A brief history, and future trends

History

Executive Coaching Australia has been evolving as it has around the world. When I started coaching full time in 1997 I could only source 5 or so people who called themselves coaches in Australia, and only a few of these people worked in the corporate executive world.

1997 was the beginning of the internet as a tool of wide usage, as well as the de-regulation of the telephone system, making international calls much more affordable. I include these two items as reference points for the changes that were afoot in the corporate and communications world. We were moving rapidly into a highly connected, global community, allowing for the introduction of virtual classrooms, and viral information flows. Coaching was to grow virally along with the technology of connectivity.

Training schools for coaching did not exist in Australia at the time, indeed, coaching that didn’t live on the sports field was a mystery to most people.

It wasn’t until the early 2000’s that executive coaching Australia started to take root.

From 1998 to 2003, as a Board member of the International Coach Federation, which had only been in existence for several years, I went to the USA twice a year, and developed relationships with the founders of the profession of coaching. Cheryl Richardson, Laura Berman Fortgang, DJ Mitsch, John Seiffer, Madeline Homan, Jay Perry, Marcia Reynolds, Sandy Vilus, Laura Whitworth, Philip Cohen, Lorraine White...and many more. I had the very good fortune to be a witness to the earliest days of coaching globally, and have watched as it has evolved to its present iteration.

Being able to inhabit both the USA and Australian worlds of coaching gave me a unique perspective of the emergence of coaching, and especially executive coaching Australia and how it related to, lagged behind, and lead the USA in different domains.

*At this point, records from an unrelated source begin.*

Lemma revoke_if_current_effect r i snap reason intent r'' : sub_id snap = i ->
  (forall s, subscriptions r !! i = Some s -> generation s = generation snap -> same_subscription snap s) ->
  revoke_subscription_if_current snap reason r = (Ok intent, r'') ->
  (exists s, subscriptions r !! i = Some s /\ same_subscription snap s /\ sub_state s = SubActive)
  /\ intent_connection_id intent = sub_connection_id snap
  /\ is_subscription_current_active r'' i (generation snap) = false
  /\ is_subscription_current_generation r'' i (generation snap) = true.
Proof.
  intros Hid Honly. unfold revoke_subscription_if_current, revoke_subscription_locked.
  unfold mbind, st_bind, st_get. rewrite Hid. destruct (subscriptions r !! i) as [s|] eqn:Hs; [|done].
  case_bool_decide as Hg; [done|]. case_bool_decide as Ha; [done|]. intros [= <- <-].
  assert (Hsame : same_subscription snap s) by (apply Honly; congruence).
  unfold is_subscription_current_active, is_subscription_current_generation. simpl. rewrite lookup_insert_eq.
  split_and!.
  - eauto.
  - unfold same_subscription in Hsame. by injection Hsame.
  - case_bool_decide; [done|]. by case_bool_decide.
  - simpl. by apply bool_decide_eq_true.
Qed.

(** A snapshot stands for one subscription for ever.  Whatever happens after it
    was taken: removing or revoking through it can only hit that same subscription,
    never another that took over its identifier; the generation counts as active
    only while that subscription is active, indexed, and on an active connection;
    and once the generation is gone it never comes back. *)
Theorem generation_identity cfg ks ks' i snap :
  0 < max_connections cfg /\ 0 < max_subscriptions cfg /\ 0 < max_subscriptions_per_connection cfg ->
  let r := performs cfg ks RegistryState_default in
  let r' := performs cfg ks' r in
  subscription r i = Some snap ->
  (forall c out r'', remove_subscription_if_current c snap r' = (Ok out, r'') ->
     same_subscription snap out /\ sub_connection_id snap = c
     /\ subscriptions r'' = delete i (subscriptions r'))
  /\ (forall reason intent r'', revoke_subscription_if_current snap reason r' = (Ok intent, r'') ->
     (exists s, subscriptions r' !! i = Some s /\ same_subscription snap s /\ sub_state s = SubActive)
     /\ intent_connection_id intent = sub_connection_id snap
     /\ is_subscription_current_active r'' i (generation snap) = false
     /\ is_subscription_current_generation r'' i (generation snap) = true)
  /\ (is_subscription_current_active r' i (generation snap) = true ->
     exists s conn, subscriptions r' !! i = Some s /\ same_subscription snap s /\ sub_state s = SubActive
       /\ i ∈ members (tenant_topics r') (sub_tenant_id snap) (sub_topic snap)
       /\ connections r' !! sub_connection_id snap = Some conn /\ conn_state conn = Active
       /\ principal_tenant_id (principal conn) = Some (sub_tenant_id snap))
  /\ (is_subscription_current_generation r' i (generation snap) = false ->
     forall ks'', is_subscription_current_generation (performs cfg ks'' r') i (generation snap) = false).
Proof.
  intros Hcfg r r' Hsnap. unfold subscription, subscription_snapshot in Hsnap. rewrite option_fmap_id in Hsnap.
  assert (Hwf : registry_wf cfg r) by (apply performs_wf, registry_default_wf; done).
  assert (Hwf' : registry_wf cfg r') by (by apply performs_wf).
  assert (Hid : sub_id snap = i) by (by apply (wf_sub_key _ _ Hwf)).
  pose proof (only_as_performs cfg snap ks' r (snapshot_only_as _ _ _ _ Hwf Hsnap)) as [Hle Honly].
  change (performs cfg ks' r) with r' in Hle, Honly.
  assert (Hfields : forall s, same_subscription snap s ->
    sub_id s = i /\ sub_connection_id s = sub_connection_id snap /\ sub_tenant_id s = sub_tenant_id snap
    /\ sub_topic s = sub_topic snap /\ generation s = generation snap).
  { intros s Hs. unfold same_subscription in Hs. injection Hs. intros. subst i. split_and!; congruence. }
  split_and!.
  - intros c out r''. apply remove_if_current_effect; [done | intros s Hs Hg; exact (proj2 (Honly _ _ Hs Hg))].
  - intros reason intent r''. apply revoke_if_current_effect; [done | intros s Hs Hg; exact (proj2 (Honly _ _ Hs Hg))].
  - unfold is_subscription_current_active. destruct (subscriptions r' !! i) as [s|] eqn:Hs; [|done].
    case_bool_decide as Hg; [done|]. case_bool_decide as Ha; [done|]. simpl.
    destruct (Honly _ _ Hs) as [_ Hsame]; [done|]. destruct (Hfields _ Hsame) as (_ & Hc & Ht & Hk & _).
    destruct (wf_owner _ _ Hwf' _ _ Hs) as (conn & Hconn & _ & Hten & _). rewrite Hconn, <- Hc, <- Ht, <- Hk.
    intros Hst%bool_decide_eq_true. exists s, conn. split_and!; try done.
    apply (wf_index _ _ Hwf'). by exists s.
  - unfold is_subscription_current_generation at 1. intros Hg ks''.
    assert (Hgone : gone snap r').
    { split; [done|]. intros j s Hs Hgen. destruct (Honly _ _ Hs Hgen) as [-> _].
      rewrite Hid in Hs. rewrite Hs in Hg. by case_bool_decide. }
    destruct (gone_performs cfg snap ks'' r' Hgone) as [_ Hno]. unfold is_subscription_current_generation.
    destruct (subscriptions (performs cfg ks'' r') !! i) as [s|] eqn:Hs; [|done].
    apply bool_decide_eq_false. by eapply Hno.
Qed.

Lemma generation_identity_witness :
  let r := performs demo_config [CRegister 10 alice; CActivate 10; CAdd 10 100 1 "orders" None]
             RegistryState_default in
  exists snap, subscription r 100 = Some snap
    /\ is_subscription_current_generation (performs demo_config
         [CClose 10; CRegister 11 alice; CActivate 11; CAdd 11 100 1 "orders" None] r) 100 (generation snap) = false.
Proof.
  cbn zeta. eexists. split; [vm_compute; reflexivity|].
  pose proof (generation_identity demo_config [CRegister 10 alice; CActivate 10; CAdd 10 100 1 "orders" None]
    [CClose 10] 100 _ ltac:(vm_compute; split_and!; reflexivity) ltac:(vm_compute; reflexivity)) as (_ & _ & _ & H).
  apply (H ltac:(vm_compute; reflexivity) [CRegister 11 alice; CActivate 11; CAdd 11 100 1 "orders" None]).
Defined.

(** ** Traversing a topic *)
Lemma least_spec l : match least l with
  | Some i => i ∈ l /\ forall j, j ∈ l -> i <= j
  | None => l = []
  end.
Proof.
  induction l as [|x l IH]; simpl; [done|]. destruct (least l) as [j|].
  - destruct IH as [Hin Hmin]. split.
    + destruct (Z.min_spec x j) as [[_ ->]|[_ ->]]; set_solver.
    + intros k [->|Hk]%elem_of_cons; [lia|]. apply Hmin in Hk. lia.
  - subst l. split; [set_solver|]. intros j ->%list_elem_of_singleton. lia.
Qed.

I started my career in executive coaching Australia in 2000 with one of the big four banks. Given that I was one of the most experienced coaches, which I say tongue in cheek, as my experience was all of three years, entry into the Executive Suite as a coach was pretty easy at this time, as long as the company was receptive to this new “tool”. I am thrilled that my relationships with my very early clients continues strongly today.

I am quite unique in the executive coaching arena as my relationships with many of my individual executive clients have been ongoing for more than 7 years. For most organisations today, particularly amongst the HR and Training and Development divisions, this is seen as problematic. However, as long as some critical criteria are in place, this kind of long term coaching relationship, while quite unique, is of very high value.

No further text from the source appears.